Exjefe de la DEA pide intervención de Harfuch en Sinaloa
Derek Maltz, exdirector interino de la DEA, propuso que el secretario de Seguridad, Omar García Harfuch, encabece operativos especiales en Sinaloa ante la situación de inseguridad en la entidad.

Derek Maltz, quien fuera director interino de la Administración de Control de Drogas (DEA) de Estados Unidos, se pronunció este sábado sobre la crisis de seguridad que atraviesa el estado de Sinaloa. El exfuncionario planteó la necesidad de una estrategia operativa coordinada bajo el mando del actual secretario de Seguridad y Protección Ciudadana, Omar García Harfuch, enfocada en la detención de objetivos prioritarios vinculados a grupos del crimen organizado que operan en la región gobernada por Rubén Rocha Moya.

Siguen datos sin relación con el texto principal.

(* ===================================================================== *)
(** * Shapes of requests and records *)
(* ===================================================================== *)

Module Shapes.

Import NotificationService.

(** The URL that [request] hands to [fetch]. *)
Definition sent_url (h : host) (url : string) : string :=
  if String.prefix "http" url then url else Api.API_BASE_URL h ++ url.

(** The body that [request] sends. *)
Definition sent_body (method : string) (data : jsval) : option jsval :=
  if negb (String.eqb method "GET") && truthy data then Some data else None.

(** The [console.error] of a failed [request]. *)
Definition request_failed (method url : string) : event :=
  EvConsole error ("API " ++ method ++ " " ++ url ++ " failed:").

(** The fields of the preferences, as the client names them and as the
    server names them. *)
Definition FIELDS : list (string * string) :=
  [("email", "email");
   ("notifyEmail", "notify_email");
   ("notifyBrowser", "notify_browser");
   ("notifyAllEvents", "notify_all_events");
   ("email1hBefore", "email_1h_before");
   ("email10mBefore", "email_10m_before");
   ("browser1hBefore", "browser_1h_before");
   ("browser10mBefore", "browser_10m_before");
   ("notifyNewEvents", "notify_new_events")].

(** The type a stored record is about, when it is well formed. *)
Definition type_of_record (pref : jsval) : option string :=
  match pref with
  | JObj o =>
      match o !! "event_type", o !! "is_enabled" with
      | Some (JStr t), Some (JBool _) => Some t
      | _, _ => None
      end
  | _ => None
  end.

Definition is_fetch (e : event) : bool :=
  match e with
  | EvFetch _ _ _ => true
  | _ => false
  end.

(** A request that changes the server. *)
Definition is_write (e : event) : bool :=
  match e with
  | EvFetch m _ _ => negb (String.eqb m "GET")
  | _ => false
  end.

(** The strings the embedding of [isValidEmail] speaks for: those of
    ASCII characters, on which a character is a byte. *)
Definition ascii_only (s : string) : bool :=
  forallb (fun c => (nat_of_ascii c <? 128)%nat) (String.list_ascii_of_string s).

(** A computation that only reads: all it does to the state is to add
    events that satisfy [P]. *)
Definition only (P : event -> bool) {A} (m : M A) : Prop :=
  forall s, exists r evs,
    m s = (r, Runs.after evs s) /\ Forall (fun e => P e = true) evs.

(** No request at all, and no request that changes the server. *)
Definition no_fetch (e : event) : bool := negb (is_fetch e).
Definition no_write (e : event) : bool := negb (is_write e).

(** The requests of a run that change the server. *)
Definition writes (evs : list event) : list event :=
  filter (fun e => is_write e = true) evs.
Lemma never_raises_hinted_name {N} `{!GetTemplateName World N}
    (name_provider : N) (kwargs : kwdict) hint e :
  e ≠ TypeError →
  (∀ keywords, never_raises e (call_get_template_name name_provider keywords)) →
  never_raises e (hinted_name name_provider kwargs hint).
Proof.
  intros He Hcall w w'. unfold hinted_name, with_keyword.
  destruct (kwargs !! "hint"); unfold_M.
  - intros [= <- _]. done.
  - apply Hcall.
Qed.

Lemma effect_free_hinted_name {N} `{!GetTemplateName World N}
    (name_provider : N) (kwargs : kwdict) hint :
  (∀ keywords, effect_free (call_get_template_name name_provider keywords)) →
  effect_free (hinted_name name_provider kwargs hint).
Proof.
  intros Hcall. apply effect_free_bind; [apply effect_free_lift|]. intros a. apply Hcall.
Qed.

End Composition.

(* ===================================================================== *)
(** ** The default pattern and the hint *)
(* ===================================================================== *)

Lemma append_assoc (a b c : string) : (a +:+ b) +:+ c = a +:+ (b +:+ c).
Proof.
  induction a as [|x a IH]; [done|].
  change (String x ((a +:+ b) +:+ c) = String x (a +:+ (b +:+ c))). by rewrite IH.
Qed.

Lemma append_empty_r (a : string) : a +:+ EmptyString = a.
Proof.
  induction a as [|x a IH]; [done|].
  change (String x (a +:+ EmptyString) = String x a). by rewrite IH.
Qed.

La postura de Maltz se enmarca en un contexto de creciente presión internacional respecto a las actividades delictivas en el noroeste de México. El exfuncionario estadounidense sugirió que la capacidad operativa de la Secretaría de Seguridad y Protección Ciudadana debe orientarse hacia un despliegue táctico más agresivo, argumentando que la colaboración institucional es fundamental para desarticular las redes que, según sus señalamientos, mantienen una influencia significativa en el territorio sinaloense.
Aunque la propuesta de Maltz se centra en la figura del titular de la SSPC, hasta el momento no se han oficializado cambios en las estrategias de seguridad que actualmente implementan la Guardia Nacional y las fuerzas federales en conjunto con las autoridades estatales. La administración federal ha mantenido, en sus comunicaciones recientes, que la estrategia de seguridad nacional se basa en el fortalecimiento de las capacidades de inteligencia y la atención a las causas estructurales de la violencia, manteniendo siempre el respeto a la soberanía nacional.

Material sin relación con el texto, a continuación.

(** * FinTech planner: the financial store and the TRS calculation formulas

    This development embeds these parts of the repository:

    - [Store]: the zustand store [useFinancialStore] (types, initial state
      and every action), with JavaScript numbers idealised as rationals and
      [set] as the shallow merge of a partial state into the current one;
    - [TRS]: the formulas of the Technical Requirements Specification for
      ages, future costs, cash flow and ratios, with Python floats
      idealised as real numbers and [int] as [Z];
    - [PyFloat], [TRSFloat]: the Python reference implementations of the
      retirement corpus and of the extra SIP, on IEEE 754 binary64
      floats;
    - [FamilyDetailsForm]: the age helper of the family form;
    - [LiabilityForm], [AssetsForm], [GoalForm], [CashFlowForm]: the
      handlers of the forms that call the store;
    - [LoadTestData]: the loader of the test-data page;
    - [Pages]: the requests of the dashboard and of the report page.

    The theorems that follow the definitions relate them to the
    natural-language specification of the calculation engine. *)

From Stdlib Require Import ZArith QArith Qabs List String Bool Lia Lra.
From Stdlib Require Import Reals Rpower R_Ifp.
From Stdlib Require Import DecimalString DecimalZ.
From Stdlib Require Import SpecFloat.
Import ListNotations.

(* ================================================================== *)
(** * The store: [useFinancialStore] *)
(* ================================================================== *)

Module Store.

Local Open Scope Q_scope.

(** A JavaScript [number]. *)
Definition number := Q.

(** ** Type definitions *)

Inductive RelationshipType := PRIMARY | SPOUSE | CHILD | FATHER | MOTHER.
Inductive TargetType := AGE | DATE.
Inductive InvestmentType :=
  Inv_MF | Inv_Stock | Inv_FD | Inv_RD | Inv_Chit | Inv_Other.
(** ['Home' | 'Car' | 'Personal' | 'Other'] is the declared type; the loan
    form casts the value of its select to it, which can be ['Education']
    as well. *)
Inductive LiabilityType :=
  Loan_Home | Loan_Car | Loan_Personal | Loan_Other | Loan_Education.
Inductive AccountType := Acc_Savings | Acc_Current | Acc_FD | Acc_RD.
Inductive PolicyType :=
  Pol_Term | Pol_Endowment | Pol_ULIP | Pol_WholeLife | Pol_Health | Pol_Other.

(** An optional property [f?: T] is an [option T]: [None] is [undefined]. *)

Record FamilyMember := {
  fm_id : string;
  fm_name : string;
  fm_dob : option string;
  fm_pan : option string;
  relation_type : RelationshipType;
  expected_retirement_age : option number }.

Record ContactDetails := {
  mobile : option string;
  email : option string;
  designation : option string;
  organisation : option string }.

Record PrimaryUser := {
  pu_name : string;
  pu_dob : string;
  retire_age : number;
  pu_pension_till_age : number;
  life_expectancy : number }.

Record Spouse := {
  sp_name : string;
  sp_dob : string;
  working_status : bool;
  sp_retirement_age : option number;
  sp_pension_till_age : option number }.

Record UserProfile := {
  primary : PrimaryUser;
  spouse : option Spouse;
  family_members : list FamilyMember;
  contact_details : option ContactDetails;
  address : option string }.

(** [target_value: string | number] *)
Inductive TargetValue := TV_string (s : string) | TV_number (n : number).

Por su parte, el gobierno de Sinaloa ha reiterado en diversas ocasiones su disposición para colaborar con la federación en la contención de los delitos de alto impacto. La relación entre la administración estatal y la SSPC se ha mantenido en el marco de los convenios de seguridad pública establecidos, los cuales buscan coordinar los esfuerzos de patrullaje y vigilancia en las zonas donde se han registrado mayores índices de inestabilidad.
La petición de la voz estadounidense ha generado diversas reacciones en el ámbito político mexicano sobre el alcance de la cooperación internacional en materia de seguridad. Mientras sectores de la oposición han respaldado la idea de una intervención más directa de las autoridades federales, otros actores políticos enfatizan que cualquier operativo de seguridad debe ser diseñado y ejecutado exclusivamente por las instituciones mexicanas, conforme a los protocolos establecidos en la ley.